One of the main clues that there is something not completely right about the food policy in the US is some of the alarming documentaries. In 2004, there was Super Size Me. An alarming look at what it’s like to eat strictly a McDonald’s diet for 30 days, with little exercise (less than 2.5 miles of movement a day). At the time, McDonald’s did not have as many healthy choices as they have on the menu today, but as is pointed out in the film, salads can actually have more calories than the burgers (if cheese and dressing are added).
In 2005, there was Earthlings. This was a difficult film for me to watch. It illustrates some of the unsightly practices of industries that use animals, but since this post is about food policy, I will direct you to the part of the film that explains the unnecessary harm that humans inflict upon animals for food production. While the film advocates veganism, I’m not suggesting you take up this practice, but after watching the movie, I’d be surprised if you didn’t at least consider it.
In 2008, there was Food, Inc. This is probably the most poignant movie with regard to food policy. This movie breaks down the unsustainable (both economically and environmentally) practices of food corporations like Monsanto, Tyson Foods, Perdue Farms, and Smithfield Foods. If you eat meat (and don’t buy organic), there’s a good chance that it’s from one of these companies. Most effectively, the documentary explains that the reason food production has become what it is today, is due in large part to the boom of fast food in the 1950s. An increased demand for food put pressure on companies to make more food — faster. And so this is what we have today.
One of the things that frightens me the most about the information found in documentaries like these have to do with patents for seeds (or any biological patent, for that matter). Companies like Monsanto, create seeds in the lab and then patent the seed they’ve created. From there, they then sue (usually, successfully) farmers who use seeds that are similar to the ones that they’ve now patented. So, these farmers who know nothing of Monsanto and their created seed are going about their business doing what they do and are then, all of a sudden, told they have to stop using the seeds they use (because they are infringing on the patent rights of Monsanto).
I think there’s something wrong with food policy when a company that creates a seed can legally sue (and win) against a farmer who uses the original and natural seed. The seed that came from the environment. Doesn’t that seem a little strange to you?

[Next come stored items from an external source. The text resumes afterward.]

(** The tier overrides of a profile have no effect: whatever is stored there, every default
    rule answers every call as before, so only those of the runtime itself escalate a tool. *)
Theorem profile_tier_overrides_inert persona overrides resolve url_hostname repr time o ctx :
  Forall (λ r, evaluate_rule r (with_profile_overrides o ctx) = evaluate_rule r ctx)
    (build_default_rules persona overrides resolve url_hostname repr time).
Proof.
  assert (Hglobs : profile_globs (with_profile_overrides o ctx) = profile_globs ctx).
  { unfold profile_globs, with_profile_overrides. cbn [edict runtime policy_profile]. by destruct (policy_profile _). }
  assert (Hprefixes : profile_prefixes (with_profile_overrides o ctx) = profile_prefixes ctx).
  { unfold profile_prefixes, with_profile_overrides. cbn [edict runtime policy_profile]. by destruct (policy_profile _). }
  assert (Hnet : resolve_network_for_edict overrides (edict (with_profile_overrides o ctx)) =
                 resolve_network_for_edict overrides (edict ctx)).
  { unfold resolve_network_for_edict, with_profile_overrides. cbn [edict runtime policy_profile].
    by destruct (policy_profile _). }
  unfold build_default_rules. repeat (apply Forall_cons; split); [..|by apply Forall_nil]; cbn [evaluate_rule].
  - reflexivity.
  - reflexivity.
  - unfold workspace_boundary. cbn [workspace_root with_profile_overrides].
    destruct (resolve (workspace_root ctx)); [|done]. by apply boundary_same_globs.
  - unfold bash_safety. rewrite Hprefixes. reflexivity.
  - reflexivity.
  - unfold network_safety. rewrite Hnet. reflexivity.
  - reflexivity.
  - reflexivity.
  - unfold default_tier, with_profile_overrides. cbn [edict runtime policy_profile tool_tier]. by destruct (policy_profile _).
Qed.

Like in my previous posts in this series, I don’t think there needs to be any grandiose solution to fix the problem. While the problem may be widespread (as in the other posts), the solution needn’t be overly complicated. Of course, these simple solutions aren’t necessarily as easy to implement as they are to envision. With regard to food policy, a simple solution I see is to BAN GMOs. It may sound a bit extreme and unfeasible, but is it really feasible to continue to ingest these scientifically engineered foods? Do we really think that there are nearly as many nutrients in lab-created food as there are in “naturally-occurring” food?

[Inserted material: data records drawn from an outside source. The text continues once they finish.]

(* ===== verification/SessionRules.v ===== *)
(** * Session rules

    Models src/src/tianshu/tools/policy_store.py, the store of standing grants
    that answer later requests for approval, [expand_profile_to_rules] of
    tools/policy_profile.py, and the use the hook of executor/policy_hook.py
    makes of the store.  Rules of scope "edict" live in memory, rules of scope
    "always" in the table session_rules. *)

From stdpp Require Import pretty.
From S2P Require Import Prelude.
From S2P Require Import Sql.
From S2P Require Import Canonical.
From S2P Require Import PyText.
From S2P Require Import Timestamp.
From S2P Require Import PathUtils.
From S2P Require Import ToolPolicy.

(** ** [hashlib.sha1] *)

Module Sha1.
Definition rotl (x n : Z) : Z := Sha256.rotr x (32 - n).
Record state := State { ha : Z; hb : Z; hc : Z; hd : Z; he : Z }.
Definition initial : state := State 1732584193 4023233417 2562383102 271733878 3285377520.
(** The message schedule, newest word first. *)
Fixpoint extend (n : nat) (w : list Z) : list Z :=
  match n with
  | O => w
  | S n' =>
      let at_ i := default 0 (w !! i) in
      extend n' (rotl (Z.lxor (Sha256.xor3 (at_ 2%nat) (at_ 7%nat) (at_ 13%nat)) (at_ 15%nat)) 1 :: w)
  end.
Definition mix (t : nat) (b c d : Z) : Z * Z :=
  if decide (t < 20)%nat then (Sha256.ch b c d, 1518500249)
  else if decide (t < 40)%nat then (Sha256.xor3 b c d, 1859775393)
  else if decide (t < 60)%nat then (Sha256.maj b c d, 2400959708)
  else (Sha256.xor3 b c d, 3395469782).
Definition round (s : state) (tw : nat * Z) : state :=
  let '(f, k) := mix tw.1 (hb s) (hc s) (hd s) in
  let temp := Sha256.add32 (Sha256.add32 (rotl (ha s) 5) f) (Sha256.add32 (he s) (Sha256.add32 tw.2 k)) in
  State temp (ha s) (rotl (hb s) 30) (hc s) (hd s).
Definition compress (s : state) (block : list Z) : state :=
  let w := reverse (extend 64 (reverse block)) in
  let r := foldl round s (zip (seq 0 80) w) in
  State (Sha256.add32 (ha s) (ha r)) (Sha256.add32 (hb s) (hb r)) (Sha256.add32 (hc s) (hc r))
        (Sha256.add32 (hd s) (hd r)) (Sha256.add32 (he s) (he r)).
Definition hexdigest (s : string) : string :=
  let bytes := Sha256.pad ((λ c, Z.of_nat (ord c)) <$> text s) in
  let words := Sha256.be_word <$> Sha256.chunks (length bytes) 4 bytes in
  let d := foldl compress initial (Sha256.chunks (length words) 16 words) in
  Sha256.hex_word 8 (ha d) +:+ Sha256.hex_word 8 (hb d) +:+ Sha256.hex_word 8 (hc d) +:+
  Sha256.hex_word 8 (hd d) +:+ Sha256.hex_word 8 (he d).
Example sha1_vectors :
  hexdigest "abc" = "a9993e364706816aba3e25717850c26c9cd0d89d" ∧
  hexdigest "" = "da39a3ee5e6b4b0d3255bfef95601890afd80709".
Proof. vm_compute. split; reflexivity. Qed.
End Sha1.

European Countries that Have Banned Genetically Modified Foods in at Least One Part of the Country
Albania, Austria, Belgium, Bulgaria, Croatia, Cyprus, Czech Republic, Denmark, Estonia, Finland, France, Georgia, Germany, Greece, Hungary, Iceland, Ireland, Italy, Latvia, Lithuania, Luxembourg, Netherlands, Macedonia, Malta, Montenegro, Norway, Poland, Portugal, Romania, Russia, Serbia, Slovakia, Slovenia, Spain, Sweden, Switzerland, UK: England, UK: Scotland, and UK: Wales. (As of September 2010: Source)
In all, there are nearly 40 countries on that list. The site where I got that information from also has a pictorial display of the regions of Europe that are at least partially GMO-free.
Europe is often touted as being ahead of the North America when it comes to things like these, but how about New Zealand? From New Zealand’s Ministry of the Environment:
No genetically modified crops are grown commercially in New Zealand. No fresh fruit, vegetables or meat sold in New Zealand is genetically modified.
That’s right! No genetically modified food in New Zealand! It’s possible. It’s possible to have an entire country that does not produce food that has been genetically modified. Granted, New Zealand is smaller in terms of population than much of the rest of the world (it comes in 123rd on a list of 224 countries ranked by population based on country’s estimates and the UN), but this is still quite an accomplishment and dare I say, example, for the rest of the world. If New Zealand can do it, we can, too!